On July17, 2012, we entered into an executive employment agreement with Pierre Mulacek, our chief executive officer, president and a director of our company. We agreed to pay an annual salary of US$240,000 to Mr. Mulacek in consideration for him carrying out his duties as an executive of our company. Mr. Mulacek disclosed his interest with respect to the executive employment agreement and abstained from voting on the approval of the agreement.

Pursuant to the terms of the agreement, and in the event our company undergoes a Change of Control Event (as defined in the agreement and described below), the agreement will automatically terminate and our company is required to pay to Mr. Mulacek an amount equal to the total of:

  1.

US$360,000 (calculated as 18 months salary payable under the agreement); and

     
  2.

the cost for a period of 18 months to obtain family and/or spousal health insurance that is similar in coverage to that provided to Mr. Mulacek as of the date of the change of control.

On July17, 2012, we also entered into an executive employment agreement with Reginald Denny, our chief financial officer and a director of our company. We agreed to pay an annual salary of US$190,000 to Mr. Denny in consideration for him carrying out his duties as an executive of our company. Mr. Denny disclosed his interest with respect to the executive employment agreement and abstained from voting on the approval of the agreement.

Pursuant to the terms of the agreement, and in the event our company undergoes a Change of Control Event (as defined in the agreement and described below), the agreement will automatically terminate and our company is required to pay to Mr. Denny an amount equal to the total of:

  1.

US$285,000 (calculated as 18 months salary payable under the agreement); and

     
  2.

the cost for a period of 18 months to obtain family and/or spousal health insurance that is similar in coverage to that provided to Mr. Denny as of the date of the change of control.

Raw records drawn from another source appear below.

Definition apply_view_lua (KEYS ARGV : list string) : script unit :=
  let arg_start := 2 in
  n ← at_ ARGV arg_start ≫= tonumber;
  lua_for 1 n (λ i, k2 ← at_ KEYS 2; a ← at_ ARGV (arg_start + i); _ ← SADD k2 a; mret ());;
  let arg_start := arg_start + n + 1 in
  n ← at_ ARGV arg_start ≫= tonumber;
  lua_for 1 n (λ i, k3 ← at_ KEYS 3; a ← at_ ARGV (arg_start + i); _ ← SADD k3 a; mret ());;
  let arg_start := arg_start + n + 1 in
  _ ← lua_for_with 4 (length KEYS - 3) (λ j arg_start,
    n ← at_ ARGV arg_start ≫= tonumber;
    lua_for 1 n (λ i,
      k ← at_ KEYS j; f ← at_ ARGV (arg_start + i * 2 - 1); v ← at_ ARGV (arg_start + i * 2); HSET k f v);;
    mret (arg_start + 2 * n + 1)) arg_start;
  k1 ← at_ KEYS 1; a1 ← at_ ARGV 1; PUBLISH k1 a1.

(** The reply: for every key its temporary entry. *)
Definition pops_lua (chosen : list string) (KEYS ARGV : list string) : script (list (string * values)) :=
  tablename ← at_ KEYS 2; stateprefix ← at_ ARGV 2;
  k1 ← at_ KEYS 1; a1 ← at_ ARGV 1;
  keys ← SPOP chosen k1 a1;
  lua_for_with 1 (length keys) (λ i ret,
    key ← at_ keys i;
    k3 ← at_ KEYS 3; num ← SREM k3 key;
    (if num =? 1 then DEL (tablename +:+ key) else mret ());;
    fieldvalues ← HGETALL (stateprefix +:+ tablename +:+ key);
    lua_for 0 (length fieldvalues) (λ i,
      match fieldvalues !! i with Some (f, v) => HSET (tablename +:+ key) f v | None => lua_error end);;
    DEL (stateprefix +:+ tablename +:+ key);;
    mret (ret ++ [(key, fieldvalues)])) [].

(** * The operations *)

Section operations.
Context (t : table).

(** The channel of the producer carries the number of the database. *)
Definition channel : string := getChannelName_tag t (m_dbId t).

(** [ProducerStateTable::set(key, values)]. *)
Definition set_keys (key : string) (fvs : values) : list string :=
  channel :: getKeySetName t :: replicate (length fvs) (getStateName t key).
Definition set_argv (key : string) (fvs : values) : list string := G :: key :: flat_values fvs.
Definition pst_set (key : string) (fvs : values) : script unit := set_lua (set_keys key fvs) (set_argv key fvs).

(** [ProducerStateTable::set(values)]. *)
Definition batched_set_keys (vs : list (string * values)) : list string :=
  channel :: getKeySetName t :: (getStateHashPrefix +:+ table_prefix t) :: vs.*1.
Definition packed (fvs : values) : list string := tostring (length fvs) :: flat_values fvs.
Definition batched_set_argv (vs : list (string * values)) : list string := G :: (vs ≫= λ p, packed p.2).
Definition pst_set_all (vs : list (string * values)) : script unit :=
  batched_set_lua (batched_set_keys vs) (batched_set_argv vs).

(** [ProducerStateTable::del(key)] and [del(keys)]. *)
Definition del_keys (key : string) : list string := [channel; getKeySetName t; getStateName t key; getDelKeySetName t].
Definition del_argv (key : string) : list string := [G; key; "''"; "''"].
Definition pst_del (key : string) : script unit := del_lua (del_keys key) (del_argv key).
Definition batched_del_keys (keys : list string) : list string :=
  channel :: getKeySetName t :: getDelKeySetName t :: (getStateHashPrefix +:+ table_prefix t) :: keys.
Definition pst_del_all (keys : list string) : script unit := batched_del_lua (batched_del_keys keys) [G].

(** [ProducerStateTable::clear]: the prefix is that of the table's name, without the separator. *)
Definition clear_keys : list string :=
  [getKeySetName t; getStateHashPrefix +:+ m_tableName t; getDelKeySetName t].
Definition pst_clear : script unit := clear_lua clear_keys.
Section scripts.
Context {json : Json flat_values (@nil string)} (bulk : list string → script unit).

(** What one message does to the database. [ret] is the key, the operation and the fields. *)
Definition modify_lua (table dbop op key : string) (ret : list string) : script unit :=
  if bulk_op op then bulk ret
  else if plain_op op then
    let keyname := if String.eqb key "" then table else (table +:+ ":" +:+ key) in
    if String.eqb dbop "D" then DEL keyname
    else lua_for 0 (Nat.div2 (length ret - 1)) (λ j,
      f ← at_ ret (3 + j * 2); v ← at_ ret (4 + j * 2); HSET keyname f v)
  else lua_error.

Definition queue_pops_lua (KEYS ARGV : list string) : script (list (list string)) :=
  a1 ← at_ ARGV 1; size ← tonumber a1;
  let popsize := size * 3 in
  k1 ← at_ KEYS 1;
  keys ← LRANGE_last k1 popsize;
  LTRIM_last k1 popsize;;
  let n := length keys in
  lua_for_with 0 ((n + 2) / 3) (λ j rets,
    let i := n - 3 * j in
    op ← at_ keys (i - 2); value ← at_ keys (i - 1); key ← at_ keys i;
    let dbop := first_char op in let op := but_first op in
    let ret := key :: op :: decodeJson value in
    a2 ← at_ ARGV 2; k2 ← at_ KEYS 2;
    (if String.eqb a2 "0" then mret () else modify_lua k2 dbop op key ret);;
    mret (rets ++ [ret])) [].

(** * The operations *)

Context (t : table).

(** A message: [set] with the operation and the fields, or [del] with the operation. *)
Inductive message : Type := MSet (key : string) (fvs : values) (op : string) | MDel (key op : string).

Definition enqueueDbChange (key value op : string) : script unit :=
  enqueue_lua [getKeyValueOpQueueTableName t; getChannelName t] [key; value; op; "G"%string].
Definition pt_send (m : message) : script unit :=
  match m with
  | MSet key fvs op => enqueueDbChange key (buildJson fvs) ("S" +:+ op)
  | MDel key op => enqueueDbChange key "{}" ("D" +:+ op)
  end.
(** [ConsumerTable::pops]. *)
Definition ct_pops (modifyRedis : bool) (batch : nat) : script (list (list string)) :=
  queue_pops_lua [getKeyValueOpQueueTableName t; m_tableName t] [tostring batch; if modifyRedis then "1" else "0"]%string.

(** What a program does to the queue. *)
Inductive queue_action : Type := Send (m : message) | Pop (batch : nat).
Definition queue_perform (x : queue_action) : script (list (list string)) :=
  match x with Send m => pt_send m;; mret [] | Pop n => ct_pops true n end.
Fixpoint queue_perform_all (xs : list queue_action) : script (list (list string)) :=
  match xs with
  | [] => mret []
  | x :: xs => r ← queue_perform x; rs ← queue_perform_all xs; mret (r ++ rs)
  end.

(** * What they promise *)

(** The three elements of a message, the newest message first in the list. *)
Definition triple (m : message) : string * string * string :=
  match m with
  | MSet key fvs op => (key, buildJson fvs, "S" +:+ op)
  | MDel key op => (key, "{}", "D" +:+ op)
  end%string.
Fixpoint queue_of (q : list message) : list string :=
  match q with [] => [] | m :: q => queue_of q ++ [(triple m).2; (triple m).1.2; (triple m).1.1] end.

(** What [pops] returns of a message. *)
Definition answer (m : message) : list string :=
  match m with MSet key fvs op => key :: op :: flat_values fvs | MDel key op => [key; op] end.
Definition op_of (m : message) : string := match m with MSet _ _ op | MDel _ op => op end.
Definition key_of (m : message) : string := match m with MSet k _ _ | MDel k _ => k end.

Under both executive employment agreements, a Change of Control Event means the occurrence of any one of the following events:

  1.

the acquisition, other than from our company, of beneficial ownership of 50% or more of either the then outstanding shares of common stock of our company or the combined voting power of the then outstanding voting securities of our company entitled to vote generally in the election of directors;

     
  2.

the approval by the stockholders of our company of a reorganization, merger or consolidation of our company in which the individuals and entities who were the respective beneficial owners of the common stock and voting securities immediately prior to such reorganization, merger or consolidation do not, following such reorganization, merger or consolidation, beneficially own, directly or indirectly, more than 50% of, respectively, the then outstanding shares of common stock and the combined voting power of the then outstanding voting securities entitled to vote generally in the election of directors, as the case may be, of the corporation resulting from such reorganization, merger or consolidation; or

     
  3.

a liquidation or dissolution of our company or the sale or disposition of all or substantially all of the assets of our company, which, for greater certainty, is deemed to occur in the event our company sells or disposes of all or substantially all of the assets of a subsidiary of our company.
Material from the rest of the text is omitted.